Task objective - Please repeat all of the records, keeping every word unchanged.

Given information -
(* ===== verification/ArgoDocs.v ===== *)
(** * Documentation of Argo workflows

    Models [src/scripts/argo-workflows-to-mkdocs.py]: workflow templates are read into
    nodes with tasks and steps, drawn as a diagram for mermaid, and written as one page
    per template file.  A YAML document is a JSON value; its names, images and
    parameters are texts, and where another value would be printed the model raises
    [SchemaError].  Directories, YAML files and the pages are calls. *)
From S2P Require Import Prelude PyStr PyData ArgoDepends.
Local Open Scope Z_scope.

(** ** Values *)

(** [k in v] *)
Definition jhas (k : string) (v : json) : res bool :=
  match v with
  | JObj d => Ok (bool_decide (is_Some (dict_get k d)))
  | JStr s => Ok (contains k s)
  | JArr l => Ok (existsb (fun x => match x with JStr s => String.eqb s k | _ => false end) l)
  | _ => Err (TypeError ["argument is not iterable"])
  end.
Definition text_item (k : string) (v : json) : res string := x ← jitem k v; jtext x.
(** [v.get(k, {}).get(k', default)] *)
Definition get_in (k k' : string) (d v : json) : res json := x ← jget_or k (JObj []) v; jget_or k' d x.
(** [for x in v or []] *)
Definition iter_or_empty (v : json) : res (list json) := if truthy v then jiter v else Ok [].
(** [s.strip("\n")] *)
Definition newline : ascii := ascii_of_nat 10.
Definition nl : string := String newline "".
Definition strip_newlines (s : string) : string := let f := Ascii.eqb newline in rstrip_by f (lstrip_by f s).

(** ** The data *)

(* argo-workflows-to-mkdocs.py:52-60 Task *)
Record task := Task {
  t_id : string; t_name : string; dependencies : list string; t_when : json; ref_node : option string;
  t_input_params : dict json; t_input_artifacts : list string }.
(** A step has the fields of a task. *)
(* argo-workflows-to-mkdocs.py:63-71 Step *)
Definition step : Type := task.
(* argo-workflows-to-mkdocs.py:36-49 Node *)
Record node := Node {
  n_id : string; n_name : string; image : string; script : string; incoming_count : Z;
  input_params : dict json; output_params : dict json; input_artifacts : list string; output_artifacts : list string;
  is_entrypoint : bool; tasks : list task; steps : list step }.
(* argo-workflows-to-mkdocs.py:27-33 Workflow *)
Record workflow := Workflow { w_name : string; w_title : string; w_description : string; w_nodes : list node }.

Written solution -
(* ===== verification/ArgoDocs.v ===== *)
(** * Documentation of Argo workflows

    Models [src/scripts/argo-workflows-to-mkdocs.py]: workflow templates are read into
    nodes with tasks and steps, drawn as a diagram for mermaid, and written as one page
    per template file.  A YAML document is a JSON value; its names, images and
    parameters are texts, and where another value would be printed the model raises
    [SchemaError].  Directories, YAML files and the pages are calls. *)
From S2P Require Import Prelude PyStr PyData ArgoDepends.
Local Open Scope Z_scope.

(** ** Values *)

(** [k in v] *)
Definition jhas (k : string) (v : json) : res bool :=
  match v with
  | JObj d => Ok (bool_decide (is_Some (dict_get k d)))
  | JStr s => Ok (contains k s)
  | JArr l => Ok (existsb (fun x => match x with JStr s => String.eqb s k | _ => false end) l)
  | _ => Err (TypeError ["argument is not iterable"])
  end.
Definition text_item (k : string) (v : json) : res string := x ← jitem k v; jtext x.
(** [v.get(k, {}).get(k', default)] *)
Definition get_in (k k' : string) (d v : json) : res json := x ← jget_or k (JObj []) v; jget_or k' d x.
(** [for x in v or []] *)
Definition iter_or_empty (v : json) : res (list json) := if truthy v then jiter v else Ok [].
(** [s.strip("\n")] *)
Definition newline : ascii := ascii_of_nat 10.
Definition nl : string := String newline "".
Definition strip_newlines (s : string) : string := let f := Ascii.eqb newline in rstrip_by f (lstrip_by f s).

(** ** The data *)

(* argo-workflows-to-mkdocs.py:52-60 Task *)
Record task := Task {
  t_id : string; t_name : string; dependencies : list string; t_when : json; ref_node : option string;
  t_input_params : dict json; t_input_artifacts : list string }.
(** A step has the fields of a task. *)
(* argo-workflows-to-mkdocs.py:63-71 Step *)
Definition step : Type := task.
(* argo-workflows-to-mkdocs.py:36-49 Node *)
Record node := Node {
  n_id : string; n_name : string; image : string; script : string; incoming_count : Z;
  input_params : dict json; output_params : dict json; input_artifacts : list string; output_artifacts : list string;
  is_entrypoint : bool; tasks : list task; steps : list step }.
(* argo-workflows-to-mkdocs.py:27-33 Workflow *)
Record workflow := Workflow { w_name : string; w_title : string; w_description : string; w_nodes : list node }.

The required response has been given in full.